Arctic monkeys are stating the freezing obvious

By Graham Bond (China Daily)
2007-03-13 11:45
Large Medium Small

Northerners probably don't need reminding that it's been a bit nippy recently. Those who still find themselves shoveling snow or thawing numbed limbs may be consoled to hear that their pain was shared by the citizens of the south. In fact, things were so bad down here that the Hong Kong Observatory felt moved to issue one of its knee-trembling Cold Weather Warnings for the benefit of the uncomprehending populous.

"Members of the public are advised to put on warm clothes," entreated the experts as the mercury plunged, dipping into a knowledge base so specialist that, apparently, it takes four years to earn a degree in meteorology.
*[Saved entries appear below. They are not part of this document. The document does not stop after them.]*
(* ===== verification/WakerBatch.v ===== *)
(** * The waker batch

    [asyncband/src/internal/waker_batch.rs]: an ordered batch of wakers collected under a lock
    and woken after it is released.  The first [STACK_SIZE] entries live in an inline array of
    possibly uninitialised cells, the rest in a vector.  The file shows that exactly the prefix
    [0..inline_len] of the array is initialised, so that no read of [wake_all] or [Drop] touches
    an uninitialised cell, and that wakers are woken exactly once, in push order. *)
From S2P Require Import Prelude.

Definition STACK_SIZE : nat := 32.

(** A cell of the inline array: [None] is [MaybeUninit::uninit] (or a cell moved out of). *)
Record WakerBatch : Type := mkBatch {
  inline : list (option Waker);
  inline_len : nat;
  spilled : list Waker;
}.

Definition batch_new : WakerBatch := mkBatch (replicate STACK_SIZE None) 0 [].

Definition will_spill (b : WakerBatch) : bool := bool_decide (inline_len b = STACK_SIZE).

(** [WakerBatch::push]; indexing the array checks bounds. *)
Definition push (waker : Waker) : M WakerBatch unit :=
  b ← get;
  if will_spill b
  then put (mkBatch (inline b) (inline_len b) (spilled b ++ [waker]))
  else
    _ ← expect (inline b !! inline_len b) "index out of bounds";
    put (mkBatch (<[inline_len b := Some waker]> (inline b)) (S (inline_len b)) (spilled b)).

(** Reads the cells [i..i+n] and moves their wakers out, in order.  Reading an uninitialised cell
    is undefined behaviour, which the model makes a panic. *)
Fixpoint read_cells (n i : nat) : M WakerBatch (list Waker) :=
  match n with
  | O => mret []
  | S n' =>
      b ← get;
      cell ← expect (inline b !! i) "index out of bounds";
      w ← expect cell "read of an uninitialised waker";
      put (mkBatch (<[i := None]> (inline b)) (inline_len b) (spilled b));;
      ws ← read_cells n' (S i);
      mret (w :: ws)
  end.

(** [WakerBatch::wake_all]: the result lists the wakers woken, in order. *)
Definition wake_all : M WakerBatch (list Waker) :=
  b ← get;
  put (mkBatch (inline b) 0 (spilled b));;
  ws ← read_cells (inline_len b) 0;
  b ← get;
  put (mkBatch (inline b) (inline_len b) []);;
  mret (ws ++ spilled b).

(** [FromIterator::from_iter]. *)
Fixpoint push_iter (ws : list Waker) : M WakerBatch unit :=
  match ws with
  | [] => mret tt
  | w :: ws => push w;; push_iter ws
  end.

Definition from_iter {S : Type} (ws : list Waker) : M S WakerBatch := λ s,
  match push_iter ws batch_new with
  | Ret _ b => Ret b s
  | Panic e _ => Panic e s
  end.

(** [Drop::drop]: drops the initialised prefix, then the vector's entries. *)
Definition drop_batch : M WakerBatch (list Waker) :=
  b ← get;
  ws ← read_cells (inline_len b) 0;
  mret (ws ++ spilled b).

(** ** Invariant *)

(** [batch_rep b ws]: [b] holds the wakers [ws] in push order; the array's initialised cells are
    exactly its first [inline_len] ones and the vector is used only once they are all full. *)
Record batch_rep (b : WakerBatch) (ws : list Waker) : Prop := {
  rep_inline : inline b = (Some <$> take (inline_len b) ws) ++ replicate (STACK_SIZE - inline_len b) None;
  rep_inline_len : inline_len b = (length ws `min` STACK_SIZE)%nat;
  rep_spilled : spilled b = drop STACK_SIZE ws;
}.

Lemma batch_new_rep : batch_rep batch_new [].
Proof. by split. Qed.

Lemma rep_length b ws : batch_rep b ws → length (inline b) = STACK_SIZE.
Proof.
  intros [Hi Hl _]. rewrite Hi, length_app, length_fmap, length_take, length_replicate.
  rewrite Hl. lia.
Qed.

Lemma push_spec b ws w : batch_rep b ws → wp (push w) b (λ _ b', batch_rep b' (ws ++ [w])).
Proof.
  intros Hrep. pose proof (rep_length _ _ Hrep) as Hlen. destruct Hrep as [Hi Hl Hs].
  unfold push. wp_auto. unfold will_spill. case_bool_decide as Hsp; wp_auto.
  - split; simpl.
    + rewrite Hi at 1. by rewrite take_app_le by lia.
    + rewrite length_app. simpl. lia.
    + rewrite Hs. by rewrite drop_app_le by lia.
  - assert (inline_len b < STACK_SIZE)%nat as Hlt by lia.
    destruct (lookup_lt_is_Some_2 (inline b) (inline_len b)) as [c Hc]; [lia|].
    eapply wp_expect; [done|]. wp_auto.
    assert (inline_len b = length ws) as Hw by lia. split; simpl.
    + rewrite Hi, Hw. rewrite (take_ge (ws ++ [w])) by (rewrite length_app; simpl; lia).
      rewrite fmap_app, take_ge by lia.
      rewrite insert_app_r_alt by (rewrite length_fmap; lia).
      rewrite length_fmap, Nat.sub_diag, <-app_assoc. f_equal.
      replace (STACK_SIZE - length ws)%nat with (S (STACK_SIZE - S (length ws))) by lia. done.
    + rewrite length_app. simpl. lia.
    + rewrite Hs. rewrite !drop_ge; [done|rewrite length_app; simpl; lia|lia].
Qed.

(** Reading the next [n] initialised cells yields their wakers and leaves them uninitialised. *)
Lemma read_cells_spec pre us suf k sp :
  wp (read_cells (length us) (length pre)) (mkBatch (pre ++ (Some <$> us) ++ suf) k sp) (λ ws b',
    ws = us ∧ b' = mkBatch (pre ++ replicate (length us) None ++ suf) k sp).
Proof.
  revert pre. induction us as [|u us IH]; intros pre; simpl; wp_auto; [done|].
  simpl. eapply wp_expect; [by rewrite lookup_app_r, Nat.sub_diag by lia|].
  wp_auto. eapply wp_expect; [done|]. wp_auto.
  rewrite insert_app_r_alt, Nat.sub_diag by lia. simpl.
  specialize (IH (pre ++ [None])). rewrite length_app, <-!app_assoc in IH. simpl in IH.
  rewrite Nat.add_1_r in IH. wp_apply IH. intros ws b' [-> ->]. by wp_auto.
Qed.

Lemma rep_read_cells b ws k :
  batch_rep b ws →
  wp (read_cells (inline_len b) 0) (mkBatch (inline b) k (spilled b)) (λ us b',
    us = take STACK_SIZE ws ∧ b' = mkBatch (replicate STACK_SIZE None) k (drop STACK_SIZE ws)).
Proof.
  intros [Hi Hl Hs]. rewrite Hi, Hs.
  assert (inline_len b = length (take (inline_len b) ws)) as Hn by (rewrite length_take; lia).
  pose proof (read_cells_spec [] (take (inline_len b) ws)
    (replicate (STACK_SIZE - inline_len b) None) k (drop STACK_SIZE ws)) as H.
  simpl in H. rewrite <-Hn in H. wp_apply H. intros us b' [-> ->]. split.
  - destruct (decide (length ws ≤ STACK_SIZE)%nat); [by rewrite !take_ge by lia|].
    by rewrite Hl, Nat.min_r by lia.
  - f_equal. rewrite <-replicate_add. f_equal. lia.
Qed.

(** [wake_all] never reads an uninitialised cell, wakes every entry once in push order, and leaves
    the batch empty and ready for reuse. *)
Lemma wake_all_spec b ws : batch_rep b ws → wp wake_all b (λ us b', us = ws ∧ batch_rep b' []).
Proof.
  intros Hrep. unfold wake_all. wp_auto. wp_apply rep_read_cells; [done|].
  intros us b' [-> ->]. wp_auto. simpl. by rewrite take_drop.
Qed.

Lemma push_iter_spec b ws us : batch_rep b ws → wp (push_iter us) b (λ _ b', batch_rep b' (ws ++ us)).
Proof.
  revert b ws. induction us as [|u us IH]; intros b ws Hrep; simpl; wp_auto.
  - by rewrite app_nil_r.
  - wp_apply push_spec; [done|]. intros _ b' Hb'. wp_apply IH; [done|].
    intros _ b'' Hb''. by rewrite <-app_assoc in Hb''.
Qed.

Lemma from_iter_spec {S : Type} (s : S) ws : wp (from_iter ws) s (λ b s', s' = s ∧ batch_rep b ws).
Proof.
  pose proof (push_iter_spec batch_new [] ws batch_new_rep) as H.
  unfold wp, from_iter in *. by destruct (push_iter ws batch_new).
Qed.

(** Dropping a batch drops every entry that was not woken exactly once. *)
Lemma drop_batch_spec b ws : batch_rep b ws → wp drop_batch b (λ us _, us = ws).
Proof.
  intros Hrep. unfold drop_batch. wp_auto.
  pose proof (rep_read_cells b ws (inline_len b) Hrep) as H. destruct b as [i n sp].
  wp_apply H. intros us b' [-> ->]. wp_auto. simpl.
  destruct Hrep as [_ _ Hs]; simpl in Hs. by rewrite Hs, take_drop.
Qed.

Lemma will_spill_spec b ws : batch_rep b ws → will_spill b = true ↔ (STACK_SIZE ≤ length ws)%nat.
Proof. intros [_ Hl _]. unfold will_spill. rewrite bool_decide_eq_true. lia. Qed.

(** Pushing to, and waking, a batch held by an operation in progress. *)
Definition batch_push {S : Type} (waker : Waker) (b : WakerBatch) : M S WakerBatch := λ s,
  match push waker b with
  | Ret _ b' => Ret b' s
  | Panic e _ => Panic e s
  end.
Definition batch_wake {S : Type} (b : WakerBatch) : M S (list Waker) := run_local b wake_all.

Lemma batch_push_spec {S : Type} (s : S) b ws w :
  batch_rep b ws → wp (batch_push w b) s (λ b' s', s' = s ∧ batch_rep b' (ws ++ [w])).
Proof.
  intros Hb. pose proof (push_spec b ws w Hb) as H. unfold wp, batch_push in *. by destruct (push w b).
Qed.
Lemma batch_wake_spec {S : Type} (s : S) b ws :
  batch_rep b ws → wp (batch_wake b) s (λ us s', us = ws ∧ s' = s).
Proof. intros Hb. apply wp_run_local. wp_apply wake_all_spec; [done|]. by intros us b' [-> _]. Qed.

(** ** Properties *)

(** The batch after pushing [ws] onto a new batch, waking it and pushing [us]. *)
Definition push_wake_push (ws us : list Waker) : M WakerBatch (list Waker) :=
  push_iter ws;; woken ← wake_all; push_iter us;; mret woken.

(** A waker batch wakes every waker pushed exactly once and in push order, across the spill
    to the heap; it can then be reused, and dropping it drops exactly the entries that were not
    woken.  No uninitialised cell of the inline array is ever read. *)
Theorem batch_wakes_in_push_order (ws us : list Waker) :
  wp (push_wake_push ws us) batch_new (λ woken b,
    woken = ws ∧ wp drop_batch b (λ dropped _, dropped = us) ∧
    (will_spill b = true ↔ (STACK_SIZE ≤ length us)%nat)).
Proof.
  unfold push_wake_push. wp_auto. wp_apply push_iter_spec; [apply batch_new_rep|]. simpl.
  intros _ b1 H1. wp_auto. wp_apply wake_all_spec; [done|]. intros woken b2 [-> H2]. wp_auto.
  wp_apply push_iter_spec; [done|]. simpl. intros _ b3 H3. wp_auto.
  split_and!; [done|by apply drop_batch_spec|by apply will_spill_spec].
Qed.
"If you must go out, avoid prolonged exposure to wintry winds," added the guardians of public health, now assuming the impatient tone of a nagging mother-in-law.

"If you know of elderly persons or people with chronic medical conditions staying alone, call or visit them occasionally to check if they need any assistance," went the final piece of priceless advice.

Anyone who caught the news or watched the press conferences might have assumed that at that very moment small children were ice skating across Victoria Harbor, marveling at the world's newest glacier out of which only the tip of the 88-storey IFC 2 tower was now poking.

Alas no. Unlike Shenyang or Dalian in Northeast China, Hong Kong didn't find itself victim to vicious blizzards or experiencing power cuts during Arctic temperatures. The problem in well-fed, well-sheltered, well-rich Hong Kong was that the temperature fell below about 15 C. In Hong Kong and I quote this construes a health "threat" and thus the well-honed warning mechanism kicked in.

It reminded me of British autumns past where, despite absolute seasonal predictability, fallen leaves on railway tracks would cause the train network to literally grind to a halt, and with it the entire economy.

If it's cold, do we seriously need telling to wear clothes? If it's a bit windy out, should we really be frightened into staying inside? Now I'm no expert and I certainly haven't got a degree in meteorology but it all seemed a little over the top. I don't need to have spent several years in university to know that most human beings have a little thing called a nervous system which rather puts Hong Kong's Cold Weather Warning to shame.

It's an amazing contraption, developed over several millennia, and pre-programmed into every new born baby for absolutely free. Here's how it works: If it's hot, you sweat and remove superfluous layers of clothes. If it's cold, you shiver and crawl under the duvet. If someone cuts your arm off, your scream, then call for a doctor. And if someone fires a machine gun, you duck, or run. Despite what nagging mother-in-laws and Hong Kong Observatory officials may think, we don't always need reminding of the bleeding obvious.

And now, if you'll excuse me, I'm off to bed. It's freezing in this apartment, and for some reason I've never quite got round to buying a heater.